- Dataset extract
• • • • •

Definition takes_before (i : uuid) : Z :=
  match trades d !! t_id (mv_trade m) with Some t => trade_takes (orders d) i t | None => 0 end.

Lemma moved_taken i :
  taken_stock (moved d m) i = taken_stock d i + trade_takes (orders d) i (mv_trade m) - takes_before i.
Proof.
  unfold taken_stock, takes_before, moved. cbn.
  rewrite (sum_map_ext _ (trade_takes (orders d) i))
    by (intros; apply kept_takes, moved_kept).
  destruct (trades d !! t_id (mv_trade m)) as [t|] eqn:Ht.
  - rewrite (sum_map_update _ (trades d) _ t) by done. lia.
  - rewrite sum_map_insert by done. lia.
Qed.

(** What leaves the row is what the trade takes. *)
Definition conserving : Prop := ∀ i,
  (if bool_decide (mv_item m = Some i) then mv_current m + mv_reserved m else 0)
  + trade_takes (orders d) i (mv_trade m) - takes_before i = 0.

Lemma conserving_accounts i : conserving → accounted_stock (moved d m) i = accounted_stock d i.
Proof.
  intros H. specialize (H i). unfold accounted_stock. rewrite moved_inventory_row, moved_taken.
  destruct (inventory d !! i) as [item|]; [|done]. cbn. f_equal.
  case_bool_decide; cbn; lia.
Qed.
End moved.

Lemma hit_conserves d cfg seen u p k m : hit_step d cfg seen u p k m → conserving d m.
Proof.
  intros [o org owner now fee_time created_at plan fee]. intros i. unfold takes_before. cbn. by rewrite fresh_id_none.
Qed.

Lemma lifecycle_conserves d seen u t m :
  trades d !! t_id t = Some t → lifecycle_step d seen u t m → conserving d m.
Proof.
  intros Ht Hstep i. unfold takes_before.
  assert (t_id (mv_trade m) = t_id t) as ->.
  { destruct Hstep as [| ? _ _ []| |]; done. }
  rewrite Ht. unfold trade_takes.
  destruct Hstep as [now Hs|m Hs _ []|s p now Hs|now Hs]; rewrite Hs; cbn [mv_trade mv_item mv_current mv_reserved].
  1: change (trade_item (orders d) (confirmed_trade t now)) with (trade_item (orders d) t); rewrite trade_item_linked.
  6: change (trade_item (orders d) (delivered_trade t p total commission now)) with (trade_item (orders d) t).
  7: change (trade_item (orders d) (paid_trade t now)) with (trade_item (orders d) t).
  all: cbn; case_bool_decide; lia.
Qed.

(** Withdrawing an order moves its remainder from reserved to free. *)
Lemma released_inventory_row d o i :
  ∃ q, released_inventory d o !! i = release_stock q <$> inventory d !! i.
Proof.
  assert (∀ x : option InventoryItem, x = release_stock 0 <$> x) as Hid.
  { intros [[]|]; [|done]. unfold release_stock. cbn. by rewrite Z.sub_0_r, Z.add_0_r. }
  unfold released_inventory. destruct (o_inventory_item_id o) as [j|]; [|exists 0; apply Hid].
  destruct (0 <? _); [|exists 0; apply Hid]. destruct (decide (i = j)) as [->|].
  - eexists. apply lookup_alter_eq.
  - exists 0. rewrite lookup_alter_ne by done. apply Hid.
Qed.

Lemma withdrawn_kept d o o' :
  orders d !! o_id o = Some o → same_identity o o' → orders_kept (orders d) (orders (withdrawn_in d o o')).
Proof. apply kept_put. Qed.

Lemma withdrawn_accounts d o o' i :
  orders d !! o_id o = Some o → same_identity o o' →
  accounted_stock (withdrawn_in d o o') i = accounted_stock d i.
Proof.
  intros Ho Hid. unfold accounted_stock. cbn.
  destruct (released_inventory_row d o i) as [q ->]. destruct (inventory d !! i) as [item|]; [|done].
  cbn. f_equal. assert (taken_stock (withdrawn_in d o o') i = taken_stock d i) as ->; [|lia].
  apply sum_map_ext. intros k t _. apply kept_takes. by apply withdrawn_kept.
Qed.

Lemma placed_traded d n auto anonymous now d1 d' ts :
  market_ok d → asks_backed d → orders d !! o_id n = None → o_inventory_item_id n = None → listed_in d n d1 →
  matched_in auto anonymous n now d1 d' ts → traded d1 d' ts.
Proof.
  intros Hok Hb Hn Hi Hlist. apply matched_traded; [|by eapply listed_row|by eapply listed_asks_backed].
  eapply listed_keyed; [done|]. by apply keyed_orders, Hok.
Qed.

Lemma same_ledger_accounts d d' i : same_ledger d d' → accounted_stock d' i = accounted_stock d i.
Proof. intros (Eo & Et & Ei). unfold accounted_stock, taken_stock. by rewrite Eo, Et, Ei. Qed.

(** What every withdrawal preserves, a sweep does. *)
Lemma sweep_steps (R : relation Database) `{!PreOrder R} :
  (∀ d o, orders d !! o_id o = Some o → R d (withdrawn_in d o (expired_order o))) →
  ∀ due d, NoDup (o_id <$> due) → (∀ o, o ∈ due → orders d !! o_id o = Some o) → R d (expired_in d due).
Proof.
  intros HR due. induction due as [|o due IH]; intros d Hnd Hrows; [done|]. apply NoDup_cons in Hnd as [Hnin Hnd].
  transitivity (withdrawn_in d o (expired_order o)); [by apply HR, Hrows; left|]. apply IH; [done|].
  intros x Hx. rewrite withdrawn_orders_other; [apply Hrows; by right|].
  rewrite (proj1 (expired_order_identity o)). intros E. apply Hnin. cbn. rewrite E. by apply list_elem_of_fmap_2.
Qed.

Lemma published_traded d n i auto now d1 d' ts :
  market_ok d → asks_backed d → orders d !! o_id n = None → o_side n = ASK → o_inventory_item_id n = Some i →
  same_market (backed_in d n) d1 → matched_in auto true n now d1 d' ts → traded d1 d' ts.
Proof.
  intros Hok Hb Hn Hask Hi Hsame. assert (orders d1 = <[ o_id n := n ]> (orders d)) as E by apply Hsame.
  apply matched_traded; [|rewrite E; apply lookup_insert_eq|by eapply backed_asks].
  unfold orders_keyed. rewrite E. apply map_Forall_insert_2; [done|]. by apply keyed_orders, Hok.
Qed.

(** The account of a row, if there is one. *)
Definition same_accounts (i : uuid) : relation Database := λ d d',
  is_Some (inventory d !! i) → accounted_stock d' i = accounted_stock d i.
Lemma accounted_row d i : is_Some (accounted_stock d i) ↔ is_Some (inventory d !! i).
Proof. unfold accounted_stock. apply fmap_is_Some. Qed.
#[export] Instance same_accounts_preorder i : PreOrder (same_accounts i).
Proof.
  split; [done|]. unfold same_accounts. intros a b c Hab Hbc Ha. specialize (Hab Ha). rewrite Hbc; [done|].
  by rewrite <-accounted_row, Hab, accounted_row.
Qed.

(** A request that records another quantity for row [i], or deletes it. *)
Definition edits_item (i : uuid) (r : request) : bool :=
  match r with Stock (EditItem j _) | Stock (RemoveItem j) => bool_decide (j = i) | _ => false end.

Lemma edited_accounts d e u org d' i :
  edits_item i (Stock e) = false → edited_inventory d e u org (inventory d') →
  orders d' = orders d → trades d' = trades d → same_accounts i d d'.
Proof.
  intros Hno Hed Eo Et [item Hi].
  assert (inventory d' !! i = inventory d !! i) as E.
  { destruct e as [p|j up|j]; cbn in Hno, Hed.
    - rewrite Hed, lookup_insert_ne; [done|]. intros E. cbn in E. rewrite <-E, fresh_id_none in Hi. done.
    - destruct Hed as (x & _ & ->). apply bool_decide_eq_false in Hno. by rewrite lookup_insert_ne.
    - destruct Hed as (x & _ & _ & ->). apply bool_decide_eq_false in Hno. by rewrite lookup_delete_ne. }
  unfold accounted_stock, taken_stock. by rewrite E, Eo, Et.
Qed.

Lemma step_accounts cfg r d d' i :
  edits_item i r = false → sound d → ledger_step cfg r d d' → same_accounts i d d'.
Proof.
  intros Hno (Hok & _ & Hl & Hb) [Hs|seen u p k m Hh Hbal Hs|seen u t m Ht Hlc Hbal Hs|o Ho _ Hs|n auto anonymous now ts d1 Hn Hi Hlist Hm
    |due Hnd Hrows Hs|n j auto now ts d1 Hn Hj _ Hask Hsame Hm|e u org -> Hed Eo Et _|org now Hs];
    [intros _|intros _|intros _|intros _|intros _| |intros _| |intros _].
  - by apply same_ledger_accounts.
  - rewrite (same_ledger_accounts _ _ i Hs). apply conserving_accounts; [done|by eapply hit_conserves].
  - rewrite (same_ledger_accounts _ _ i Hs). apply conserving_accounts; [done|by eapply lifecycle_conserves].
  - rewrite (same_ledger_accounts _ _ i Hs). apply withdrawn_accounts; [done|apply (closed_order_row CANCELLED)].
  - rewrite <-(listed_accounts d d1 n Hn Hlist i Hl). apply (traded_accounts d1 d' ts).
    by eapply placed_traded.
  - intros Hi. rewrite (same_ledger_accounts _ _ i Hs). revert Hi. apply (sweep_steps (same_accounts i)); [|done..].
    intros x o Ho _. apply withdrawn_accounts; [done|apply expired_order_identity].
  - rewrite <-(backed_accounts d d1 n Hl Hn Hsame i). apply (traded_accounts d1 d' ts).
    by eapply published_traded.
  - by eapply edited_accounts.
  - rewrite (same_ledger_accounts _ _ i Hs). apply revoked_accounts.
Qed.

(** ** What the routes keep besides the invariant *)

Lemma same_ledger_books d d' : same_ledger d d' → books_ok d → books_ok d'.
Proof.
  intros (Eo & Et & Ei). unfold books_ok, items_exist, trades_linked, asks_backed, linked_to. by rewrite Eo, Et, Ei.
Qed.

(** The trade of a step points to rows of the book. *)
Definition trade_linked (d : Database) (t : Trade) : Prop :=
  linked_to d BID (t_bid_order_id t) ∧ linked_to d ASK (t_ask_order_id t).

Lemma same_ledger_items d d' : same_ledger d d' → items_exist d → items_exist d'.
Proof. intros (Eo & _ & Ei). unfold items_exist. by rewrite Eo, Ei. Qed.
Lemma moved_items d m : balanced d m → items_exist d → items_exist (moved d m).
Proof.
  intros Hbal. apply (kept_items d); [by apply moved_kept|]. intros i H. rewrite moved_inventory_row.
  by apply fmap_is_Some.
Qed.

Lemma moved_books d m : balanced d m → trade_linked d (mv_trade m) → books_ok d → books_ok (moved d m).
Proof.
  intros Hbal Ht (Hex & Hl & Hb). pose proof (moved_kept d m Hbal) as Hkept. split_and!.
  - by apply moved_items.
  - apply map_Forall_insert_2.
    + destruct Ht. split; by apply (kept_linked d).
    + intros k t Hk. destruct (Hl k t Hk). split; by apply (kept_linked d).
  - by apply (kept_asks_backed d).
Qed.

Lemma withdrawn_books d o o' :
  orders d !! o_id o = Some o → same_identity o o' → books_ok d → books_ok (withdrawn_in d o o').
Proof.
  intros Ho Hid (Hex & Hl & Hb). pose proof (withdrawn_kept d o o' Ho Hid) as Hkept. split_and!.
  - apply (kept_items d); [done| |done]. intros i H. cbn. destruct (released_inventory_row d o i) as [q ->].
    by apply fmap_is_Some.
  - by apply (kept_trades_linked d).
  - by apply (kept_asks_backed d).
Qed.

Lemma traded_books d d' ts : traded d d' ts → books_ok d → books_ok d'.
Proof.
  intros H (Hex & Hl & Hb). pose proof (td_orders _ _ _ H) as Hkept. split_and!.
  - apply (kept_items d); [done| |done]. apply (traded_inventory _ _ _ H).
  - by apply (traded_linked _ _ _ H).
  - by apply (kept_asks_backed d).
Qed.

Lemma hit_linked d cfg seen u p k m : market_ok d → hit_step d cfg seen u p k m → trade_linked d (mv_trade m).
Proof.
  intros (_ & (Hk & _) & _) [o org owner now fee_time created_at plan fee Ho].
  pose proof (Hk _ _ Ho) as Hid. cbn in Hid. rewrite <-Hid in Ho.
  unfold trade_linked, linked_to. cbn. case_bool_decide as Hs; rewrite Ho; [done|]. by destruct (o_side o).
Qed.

• • • • •

- Exercise objective
Extract from the records above the lines from the one containing "Lemma hit_conserves d" to the one containing "Lemma withdrawn_kept d", both lines included, exactly as they appear and with nothing else.

- Solution to this task
Lemma hit_conserves d cfg seen u p k m : hit_step d cfg seen u p k m → conserving d m.
Proof.
  intros [o org owner now fee_time created_at plan fee]. intros i. unfold takes_before. cbn. by rewrite fresh_id_none.
Qed.

Lemma lifecycle_conserves d seen u t m :
  trades d !! t_id t = Some t → lifecycle_step d seen u t m → conserving d m.
Proof.
  intros Ht Hstep i. unfold takes_before.
  assert (t_id (mv_trade m) = t_id t) as ->.
  { destruct Hstep as [| ? _ _ []| |]; done. }
  rewrite Ht. unfold trade_takes.
  destruct Hstep as [now Hs|m Hs _ []|s p now Hs|now Hs]; rewrite Hs; cbn [mv_trade mv_item mv_current mv_reserved].
  1: change (trade_item (orders d) (confirmed_trade t now)) with (trade_item (orders d) t); rewrite trade_item_linked.
  6: change (trade_item (orders d) (delivered_trade t p total commission now)) with (trade_item (orders d) t).
  7: change (trade_item (orders d) (paid_trade t now)) with (trade_item (orders d) t).
  all: cbn; case_bool_decide; lia.
Qed.

(** Withdrawing an order moves its remainder from reserved to free. *)
Lemma released_inventory_row d o i :
  ∃ q, released_inventory d o !! i = release_stock q <$> inventory d !! i.
Proof.
  assert (∀ x : option InventoryItem, x = release_stock 0 <$> x) as Hid.
  { intros [[]|]; [|done]. unfold release_stock. cbn. by rewrite Z.sub_0_r, Z.add_0_r. }
  unfold released_inventory. destruct (o_inventory_item_id o) as [j|]; [|exists 0; apply Hid].
  destruct (0 <? _); [|exists 0; apply Hid]. destruct (decide (i = j)) as [->|].
  - eexists. apply lookup_alter_eq.
  - exists 0. rewrite lookup_alter_ne by done. apply Hid.
Qed.

Lemma withdrawn_kept d o o' :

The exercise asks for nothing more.